Q: You mentioned, sir, that you're not particularly confident that it will work out that way. If that --

Rumsfeld: You mean that we'll be successful in closing bases?

Q: Right.

Rumsfeld: You just can't know.

Q: No, but if it doesn't work out, then what do you think of the idea of unilaterally, if that's the right word, mothballing bases?

Rumsfeld: Well, there are a lot of things the commission could propose. The commission could propose that a base be closed and cleaned up and disposed of, either through sale or gift to some nonprofit, the kinds of things that have normally been done. A second thing that could be done is that you could close it, not clean it up, and just hold it and have it in reserve in case at some point down in the future your force structure required the use of that.

Third thing you can do is to do, instead all of a base, a part of a base, with respect to either one of those. A fourth thing you can do is to, as some bases have done, invite people in and lease portions of base and have multiple uses. A fifth thing people have done is they've taken government activities in downtown higher-rent areas and transfer them out to bases. There are any number of gradations that you can do with respect to that.

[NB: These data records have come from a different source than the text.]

(* ===== verification/Nested.v ===== *)
(** * Mutexes held together

    [mutex_unlock] pushes the mutex on the list of the task it serves before it
    takes it out of the caller's list, and both lists use the one link in the
    mutex.  When the caller holds mutexes it locked earlier, or the served task
    holds some, the lists are mixed up; [mutex_unlock_all_owned] reads the link
    it just cleared.  The theorems here say what the code does then. *)
From S2P Require Import Prelude KState Queue Abs Scheduler Sleep Semaphore Invariant Mutex Pool.
From S2P Require Import Tcb Preserve Inherit Kernel Spec Boot Guarantees.

Lemma own_recalc x l a y : own_of (arecalc x l a) y = own_of a y.
Proof.
  unfold own_of, arecalc. cbn [aupd_task amap av tasks set_tasks]. rewrite lookup_alter.
  case_decide as E; [subst y|done]. by destruct (tasks (av a) !! x).
Qed.
Lemma mutexes_recalc x l a : mutexes (av (arecalc x l a)) = mutexes (av a).
Proof. reflexivity. Qed.
Lemma handoff_alt m x ws l1 lx a (c := current_task (av a)) (e := ahandoff m x ws lx a) :
  aunlock_handoff m x ws l1 lx a = arecalc c (l1 ++ lx) (aunlink c m l1 e).
Proof. reflexivity. Qed.

(** The list a task links after its first mutex is taken out. *)
Lemma unlink_lists e c x m lx t tx l :
  tasks (av e) !! c = Some t -> mseg (mutexes (av e)) (t_owned_mutexes t) (m :: lx) ->
  tasks (av e) !! x = Some tx -> t_owned_mutexes tx = m -> c <> x -> m ∉ lx -> NoDup lx ->
  let a' := arecalc c l (aunlink c m [] e) in
  mseg (mutexes (av a')) (own_of a' c) lx /\ mseg (mutexes (av a')) (own_of a' x) [m].
Proof.
  intros He Hme Hx Hox Hcx Hmx Hnd a'.
  assert (NoDup ([] ++ m :: lx)) as Hnd' by (by constructor).
  destruct (unlink_owned e c m t [] lx He Hme Hnd') as (t' & Ht' & _ & _ & _ & Hm').
  destruct (mseg_elem _ _ _ m Hme) as [Hm [ve Hve]]; [set_solver|].
  destruct (unlink_next e c m [] ve Hve) as (v' & Hv' & En).
  unfold a'. rewrite mutexes_recalc, !own_recalc. split.
  - unfold own_of. rewrite Ht'. exact Hm'.
  - unfold own_of. rewrite unlink_other, Hx by done. cbn [fmap option_fmap option_map default].
    rewrite Hox. split_and!; [done..|]. exists v'. split; [exact Hv'|exact En].
Qed.

Lemma handoff_lists a m x ws tx v t l2 lx :
  let c := current_task (av a) in
  mutexes (av a) !! m = Some v -> tasks (av a) !! x = Some tx -> tasks (av a) !! c = Some t ->
  c <> x -> mseg (mutexes (av a)) (t_owned_mutexes tx) lx ->
  mseg (mutexes (av a)) (t_owned_mutexes t) (m :: l2) -> m ∉ lx -> NoDup lx ->
  let a' := aunlock_handoff m x ws [] lx a in
  mseg (mutexes (av a')) (own_of a' c) lx /\ mseg (mutexes (av a')) (own_of a' x) [m].
Proof.
  intros c Hv Htx Ht Hcx Hlx Hl Hmx Hnd. cbv zeta. rewrite handoff_alt.
  pose proof (handoff_links a m x ws tx v lx c t [] l2 Hv Htx Ht Hcx Hlx Hl
    (not_elem_of_nil m) Hmx) as (He & Hme & tx' & Hx' & Hox & _).
  eapply unlink_lists; eassumption.
Qed.

Lemma mseg_view s a p l : Abs s a -> mseg (mutexes (av a)) p l <-> mseg (mutexes s) p l.
Proof.
  intros Hs. split; apply mseg_ext; intros y _; rewrite (view_mutex _ _ Hs);
    by destruct (mutexes s !! y).
Qed.

Lemma handoff_mixes_core s m :
  let c := current_task s in let x := queue_head (QMutex m) s in
  kernel_ok s -> is_running s = true -> s_owner s m = Some c -> s_own s c = m -> x <> NULL ->
  exists r s' lx, mutex_unlock m s = Ok (r, s') /\
    mseg (mutexes s) (s_own s x) lx /\
    mseg (mutexes s') (s_own s' c) lx /\ mseg (mutexes s') (s_own s' x) [m].
Proof.
  intros c x (a & Hs & Ha & Hc) Hrun Ho Hown Hx. pose proof (Abs_base _ _ Hs) as Hk.
  destruct (view_running _ _ Hs Hrun) as (t & Ht & Hst).
  rewrite <- (view_owner _ _ Hs) in Ho. unfold c in *. rewrite <- (view_current _ _ Hs) in *.
  apply owner_at_Some in Ho as (v & Hv & Ho). unfold x in *. rewrite <- (view_head _ _ Hs) in *.
  destruct (aq a (QMutex m)) as [|y ws] eqn:Hq; [done|]. cbn [List.hd] in *.
  destruct (Abs_head _ _ _ _ _ Hs Hq) as [tx Hh]. pose proof (head_task _ _ _ _ _ Hh) as Htx.
  assert (current_task (av a) <> y) as Hcy.
  { intros E. apply (running_unqueued a t Ht Hst (ki_wf _ Ha) (QMutex m)). rewrite Hq, E. by left. }
  destruct (ki_owned _ Ha _ _ Ht) as [l Hl]. destruct (ki_owned _ Ha _ _ Htx) as [lx Hlx].
  rewrite <- (view_own _ _ Hs) in Hown. unfold own_of in Hown. rewrite Ht in Hown. cbn in Hown.
  pose proof Hl as (Hseg & Hnd & El). pose proof Hlx as (Hsegx & Hndx & Elx).
  destruct l as [|m' l2].
  { assert (m ∈ []) as Hm by (apply El; eauto). by apply elem_of_nil in Hm. }
  assert (m' = m) as -> by (destruct Hseg as [? _]; congruence).
  assert (m ∉ lx) as Hmx by (intros (v1 & Hv1 & Hx1)%Elx; congruence).
  destruct (runs_unlock_handoff a m v t y ws tx [] l2 lx Hv Ho Ht Hcy Hq Hh Hseg Hsegx
    (NoDup_cons_2 _ _ Hmx Hndx) s Hs) as (s' & E & Hs').
  destruct (handoff_lists a m y ws tx v t l2 lx Hv Htx Ht Hcy Hsegx Hseg Hmx Hndx) as [H1 H2].
  eexists _, s', lx. split; [exact E|]. rewrite <- (view_own _ _ Hs), <- !(view_own _ _ Hs').
  rewrite <- (mseg_view s a), <- !(mseg_view s' _ _ _ Hs') by done. unfold own_of at 1.
  rewrite Htx. split_and!; [done|exact H1|exact H2].
Qed.

(** ** A hang *)

(** Any search along a link that points to itself never ends. *)
Lemma self_link_diverges fuel m y prev s :
  s_next s y = y -> y <> NULL -> y <> m -> is_Some (mutexes s !! y) ->
  mutex_queue_remove_loop fuel m y prev s = Trap Diverge.
Proof.
  intros Hn Hy Hm [v Hv]. revert prev. induction fuel as [|fuel IH]; intros prev; [done|].
  cbn [mutex_queue_remove_loop].
  rewrite (proj2 (Z.eqb_neq _ _) Hy), (proj2 (Z.eqb_neq _ _) Hm).
  unfold s_next in Hn. rewrite Hv in Hn. cbn in Hn.
  rewrite (prog_bind_ok _ _ _ y s) by (unfold rd_mutex, fetch; rewrite Hv; cbn; by rewrite Hn).
  apply IH.
Qed.

(** System calls and interrupts as they come, without the conditions of
    [may]. *)
Fixpoint exec_all (es : list event) (s : kstate) : option kstate :=
  match es with
  | [] => Some s
  | e :: es =>
      match exec demo_layout demo_wrapper e s with
      | Ok (_, s') => exec_all es s'
      | Trap _ => None
      end
  end.

(** Slot 1 locks mutexes 0 and 1; slot 2 locks mutex 2 and waits for 1.  Slot 1
    unlocks 1, slot 2 unlocks 2 and sleeps, slot 1 locks 2. *)
Definition mixed_locks : list event :=
  [ ECreate 255 0 0; ECreate 9 0 0; EPendSV 1; ELock (demo_mutex 0); ELock (demo_mutex 1);
    ECreate 5 0 0; EPendSV 2; ELock (demo_mutex 2); ELock (demo_mutex 1); EPendSV 3;
    EUnlock (demo_mutex 1); EPendSV 4; EUnlock (demo_mutex 2); ESleep 5; EPendSV 5;
    ELock (demo_mutex 2) ].
Definition mixed : kstate := default boot (exec_all mixed_locks boot).

(** A task that locks two mutexes and ends; its slot is used again. *)
Definition recycled_slot : list event :=
  [ ECreate 255 0 0; ECreate 9 0 0; EPendSV 1; ELock (demo_mutex 0); ELock (demo_mutex 1);
    EExit; EPendSV 2; ECreate 3 0 0; EPendSV 3 ].
Definition recycled : kstate := default boot (exec_all recycled_slot boot).

(** ** Releasing what a task owns *)

Lemma unlock_all_first s a m1 m2 l t :
  let c := current_task (av a) in
  Abs s a -> kinv a -> tasks (av a) !! c = Some t -> place t = None ->
  owned_list a c t (m1 :: m2 :: l) -> aq a (QMutex m1) = [] ->
  exists s', mutex_unlock_all_owned m1 s = Ok (tt, s') /\
    s_owner s' m1 = Some NULL /\ s_owner s' m2 = Some c.
Proof.
  intros c Hs Ha Ht Hp Hl Hq. pose proof (Abs_base _ _ Hs) as Hk.
  pose proof Hl as (Hseg & Hnd & El). destruct Hseg as (_ & Hm & v & Hv & Hseg).
  assert (m_owner v = c) as Ho.
  { destruct (proj1 (El m1) ltac:(by left)) as (v' & ? & ?). congruence. }
  destruct (unlock_runs s a m1 v t (m1 :: m2 :: l) Hs Ha Hv Ho Ht Hp Hl) as (r & a' & Hr & Hul).
  { unfold handoff_ok. by rewrite Hq. }
  pose proof (runs_unlock_free a m1 v t [] (m2 :: l) Hv Ho Ht Hq (proj1 Hl) Hnd) as Hr'.
  set (a1 := aunlock_free m1 [] (m2 :: l) a) in *.
  assert (runs a (mutex_unlock_all_owned m1) tt a1) as Hrun.
  { unfold mutex_unlock_all_owned. eapply runs_bind; [apply runs_owned_fuel|]. cbn beta.
    destruct (size_lookup (mutexes (av a)) m1 v Hv) as [n ->]. cbn [unlock_all_loop].
    rewrite (proj2 (Z.eqb_neq _ _) Hm). eapply runs_bind; [exact Hr'|]. cbn beta.
    destruct (unlink_next (aupd_mutex m1 (set_m_owner NULL) a) c m1 [] (set_m_owner NULL v))
      as (v' & Hv' & En); [cbn; by rewrite lookup_alter_eq, Hv|].
    eapply runs_bind; [by apply (runs_rd_mutex a1 m1 v')|]. rewrite En. apply runs_ret. }
  destruct (Hrun s Hs) as (s' & E & Hs'). exists s'. split; [done|].
  rewrite <- !(view_owner _ _ Hs'). unfold a1.
  rewrite !(uf_owner a m1 v t [] (m2 :: l)) by done.
  rewrite decide_True by done. split; [done|].
  apply NoDup_cons in Hnd as [Hne _]. rewrite decide_False by (intros ->; apply Hne; by left).
  apply owner_at_Some, El. right. by left.
Qed.

(** The same on concrete states. *)
Lemma unlock_all_core s m1 m2 :
  let c := current_task s in
  kernel_ok s -> is_running s = true -> s_own s c = m1 -> s_next s m1 = m2 ->
  m1 <> NULL -> m2 <> NULL -> queue_head (QMutex m1) s = NULL ->
  exists s', mutex_unlock_all_owned m1 s = Ok (tt, s') /\
    s_owner s' m1 = Some NULL /\ s_owner s' m2 = Some c.
Proof.
  intros c (a & Hs & Ha & Hc) Hrun H1 H2 Hn1 Hn2 Hq.
  destruct (view_running _ _ Hs Hrun) as (t & Ht & Hst).
  assert (place t = None) as Hp by (unfold place; by rewrite Hst).
  destruct (ki_owned _ Ha _ _ Ht) as [l Hl]. pose proof Hl as (Hseg & _ & _).
  unfold c in *. rewrite <- (view_current _ _ Hs) in *. rewrite <- (view_own _ _ Hs) in H1.
  unfold own_of in H1. rewrite Ht in H1. cbn in H1. subst m1.
  destruct l as [|m l]; [by destruct Hn1|]. cbn in Hseg. destruct Hseg as (E1 & _ & v & Hv & Hseg).
  rewrite <- (view_next _ _ Hs) in H2. unfold next_of in H2. subst m. rewrite Hv in H2. cbn in H2.
  rewrite H2 in Hseg. destruct l as [|m' l]; [by destruct Hn2|].
  pose proof Hseg as (<- & _).
  apply (unlock_all_first s a (t_owned_mutexes t) m2 l t Hs Ha Ht Hp); [done|].
  apply (view_empty _ _ Hs (QMutex (t_owned_mutexes t))). exact Hq.
Qed.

Q: All of that was in the absence of the authority from Congress to hold the commission, to go through that procedure. If you're left without that option and you're on your own, would you think about doing it on your own, mothballing bases?

Rumsfeld: I have felt that it would be better to do it to the extent it can be done in cooperation with the Congress. I am told that there is a provision that allows the Pentagon to do it, but that it's never been successfully done in the history of that legislation. So that road is not a terribly attractive one.

Q: Mr. Secretary, over the last couple of weeks the Pentagon has detailed Iraq's increasingly aggressive efforts to shoot down a U.S. or British plane over the no-fly zone and, in some cases, even firing outside into the airspace of neighboring countries. What do you intend to do about that?

Rumsfeld: Well, this is, of course, not new. The no-fly zone has been in place for a number of years. Throughout that period the aircraft have been fired at, the coalition aircraft, and we have been enormously fortunate they have not been hit. As you know, very recently we did have an aircraft that had an engine failure and fortunately was able to be outside of the territory of Iraq.

There are any number of response options which have been exercised over the years and, indeed, during my tenure. A number of them are in the hands of the local combatant commander, and he acts on them. Some require him to notify here and others require national command authority approval.

But the answer to your question is we will do about it what we have been doing about it, and that is to, to the best that we can, assure, look to the safety of the pilots and the crews and yet continue to perform the responsibility that has been assigned coalition aircraft to monitor what's taking place on the ground in Iraq, to understand the signals that could indicate a possible breakout by the Iraqis in the event that they decided they wanted to try to impose their will on some of their neighbors or on some of their own populations, both of which they have done.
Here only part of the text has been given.